Efficient retroviral transduction of human B-lymphoid and myeloid progenitors: marked inhibition of their growth by the Pax5 transgene

We applied a coculture system for the genetic manipulation of human B-lymphoid and myeloid progenitor cells using murine bone marrow stromal cell support, and investigated the effects of forced Pax5 expression in both cell types. Cytokine-stimulated cord blood CD34(+) cells could be transduced at 85% efficiency and 95% cell viability by a single 24-h infection with RD114-pseudotyped retroviral vectors, produced by the packaging cell line Plat-F and bicistronic vector plasmids pMXs-Ig, pMYs-Ig, or pMCs-Ig, encoding EGFP. Infected CD34(+) cells were seeded onto HESS-5 cells in the presence of stem cell factor and granulocyte colony-stimulating factor, allowing the extensive production of B progenitors and granulocytic cells.

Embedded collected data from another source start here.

(** X21: two [withQueryParams] calls on the same request merge their
    mappings: every parameter of the second call is present with its
    value, and so is every parameter of the first call that the second
    does not name. *)
Theorem withQueryParams_merge (st : Store) (req : ref) (test : Test)
    (first second : Js.props Js.value) :
  st !! req = Some test ->
  NoDup (Js.Object_keys first) ->
  NoDup (Js.Object_keys second) ->
  exists test' : Test,
    (r ← withQueryParams req first; withQueryParams r second) st
    = (Return req, <[req := test']> st) /\
    (forall k v, In (k, v) second -> qs test' !! k = Some v) /\
    (forall k v, In (k, v) first -> ~ In k (Js.Object_keys second) ->
                 qs test' !! k = Some v).
Proof.
  unfold Js.Object_keys. intros Hreq Hnd1 Hnd2.
  exists (with_query second (with_query first test)). split; [|split].
  - rewrite (alter_twice (fun r => withQueryParams r first)
               (fun r => withQueryParams r second) _ _ req st
               (fun _ => eq_refl) (fun _ => eq_refl)).
    f_equal.
    exact (alter_lookup_insert (with_query second ∘ with_query first)
             st req test Hreq).
  - intros k v Hin. rewrite qs_with_query.
    apply foldl_insert_in; [done | by apply list_elem_of_In].
  - intros k v Hin Hk. rewrite !qs_with_query.
    unfold set_params at 1. rewrite foldl_insert_notin.
    + apply foldl_insert_in; [done | by apply list_elem_of_In].
    + intros Hin'. apply Hk. by apply list_elem_of_In.
Qed.

Lemma withQueryParams_merge_witness :
  exists test' : Test,
    (r ← withQueryParams 0 [ ("page", Js.number 1); ("q", Js.str "a") ];
     withQueryParams r [ ("page", Js.number 2) ]) sample_store
    = (Return 0, <[0 := test']> sample_store) /\
    (forall k v, In (k, v) [ ("page", Js.number 2) ] ->
                 qs test' !! k = Some v) /\
    (forall k v,
       In (k, v) [ ("page", Js.number 1); ("q", Js.str "a") ] ->
       ~ In k (Js.Object_keys [ ("page", Js.number 2) ]) ->
       qs test' !! k = Some v).
Proof.
  apply (withQueryParams_merge sample_store 0 sample_Test
           [ ("page", Js.number 1); ("q", Js.str "a") ]
           [ ("page", Js.number 2) ]); [reflexivity | | ].
  - apply NoDup_cons. split; [|apply NoDup_singleton].
    intros H. apply list_elem_of_singleton in H. discriminate H.
  - apply NoDup_singleton.
Defined.

(** X22: query parameters and headers do not interfere:
    [withQueryParams] commutes with [withAuth], with [withApiKey] and
    with [withHeaders]. *)
Theorem withQueryParams_commutes (req : ref) (params : Js.props Js.value)
    (token apiKey : string) (headerName : option string)
    (headers : Js.props string) (st : Store) :
  (r ← withQueryParams req params; withAuth r token) st
  = (r ← withAuth req token; withQueryParams r params) st /\
  (r ← withQueryParams req params; withApiKey r apiKey headerName) st
  = (r ← withApiKey req apiKey headerName; withQueryParams r params) st /\
  (r ← withQueryParams req params; withHeaders r headers) st
  = (r ← withHeaders req headers; withQueryParams r params) st.
Proof.
  split; [|split].
  - rewrite (alter_twice (fun r => withQueryParams r params)
               (fun r => withAuth r token) _ _ req st
               (fun _ => eq_refl) (fun _ => eq_refl)).
    by rewrite (alter_twice (fun r => withAuth r token)
                  (fun r => withQueryParams r params) _ _ req st
                  (fun _ => eq_refl) (fun _ => eq_refl)).
  - rewrite (alter_twice (fun r => withQueryParams r params)
               (fun r => withApiKey r apiKey headerName) _ _ req st
               (fun _ => eq_refl) (fun _ => eq_refl)).
    by rewrite (alter_twice (fun r => withApiKey r apiKey headerName)
                  (fun r => withQueryParams r params) _ _ req st
                  (fun _ => eq_refl) (fun _ => eq_refl)).
  - rewrite (alter_twice (fun r => withQueryParams r params)
               (fun r => withHeaders r headers) _ _ req st
               (fun _ => eq_refl)
               (fun s => withHeaders_alter req headers s)).
    rewrite (alter_twice (fun r => withHeaders r headers)
               (fun r => withQueryParams r params) _ _ req st
               (fun s => withHeaders_alter req headers s)
               (fun _ => eq_refl)).
    f_equal. apply list_alter_ext; [|done]. intros t _.
    unfold compose. by rewrite !with_headers_fields.
Qed.

(** ** The token of a builder *)

(** X23: in every builder the token acts through [withAuth] alone and
    last: a call with a non-empty token is the call without token followed
    by [withAuth] on its result (also when the factory throws, in which
    case both throw), and an empty token is the same as none. *)
Theorem builders_token_is_withAuth (E : Env) (path : string)
    (body : Js.value) (token : string) (svc : option string) (st : Store) :
  token <> "" ->
  (buildGetRequest E path (Some token) svc st
   = (r ← buildGetRequest E path None svc; withAuth r token) st /\
   buildGetRequest E path (Some "") svc st
   = buildGetRequest E path None svc st) /\
  (buildPostRequest E path body (Some token) svc st
   = (r ← buildPostRequest E path body None svc; withAuth r token) st /\
   buildPostRequest E path body (Some "") svc st
   = buildPostRequest E path body None svc st) /\
  (buildPutRequest E path body (Some token) svc st
   = (r ← buildPutRequest E path body None svc; withAuth r token) st /\
   buildPutRequest E path body (Some "") svc st
   = buildPutRequest E path body None svc st) /\
  (buildPatchRequest E path body (Some token) svc st
   = (r ← buildPatchRequest E path body None svc; withAuth r token) st /\
   buildPatchRequest E path body (Some "") svc st
   = buildPatchRequest E path body None svc st) /\
  (buildDeleteRequest E path (Some token) svc st
   = (r ← buildDeleteRequest E path None svc; withAuth r token) st /\
   buildDeleteRequest E path (Some "") svc st
   = buildDeleteRequest E path None svc st).
Proof.
  intros Ht. open_builders. rewrite (truthy_string_Some token Ht).
  destruct (createRequest E svc) as [a | e];
    [destruct (addressable (agent_app a))|];
    repeat split; reflexivity.
Qed.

We examined the cell number and CD34, CD33, CD19, and CD20 lambda and kappa expressions by flow cytometry. Ectopic expression of Pax5 in CD34(+) cells resulted in small myeloid progenitors coexpressing CD33 and CD19 and inhibited myeloid differentiation. After 6 weeks, the number of Pax5-transduced CD19(+) cells was 40-fold lower than that of control cells. However, the expression of CD20 and the κ/λ chain on Pax5-transduced CD19(+) cells suggests that the Pax5 transgene may not interfere with their differentiation. This report is the first to describe the effects of forced Pax5 expression in human hematopoietic progenitors.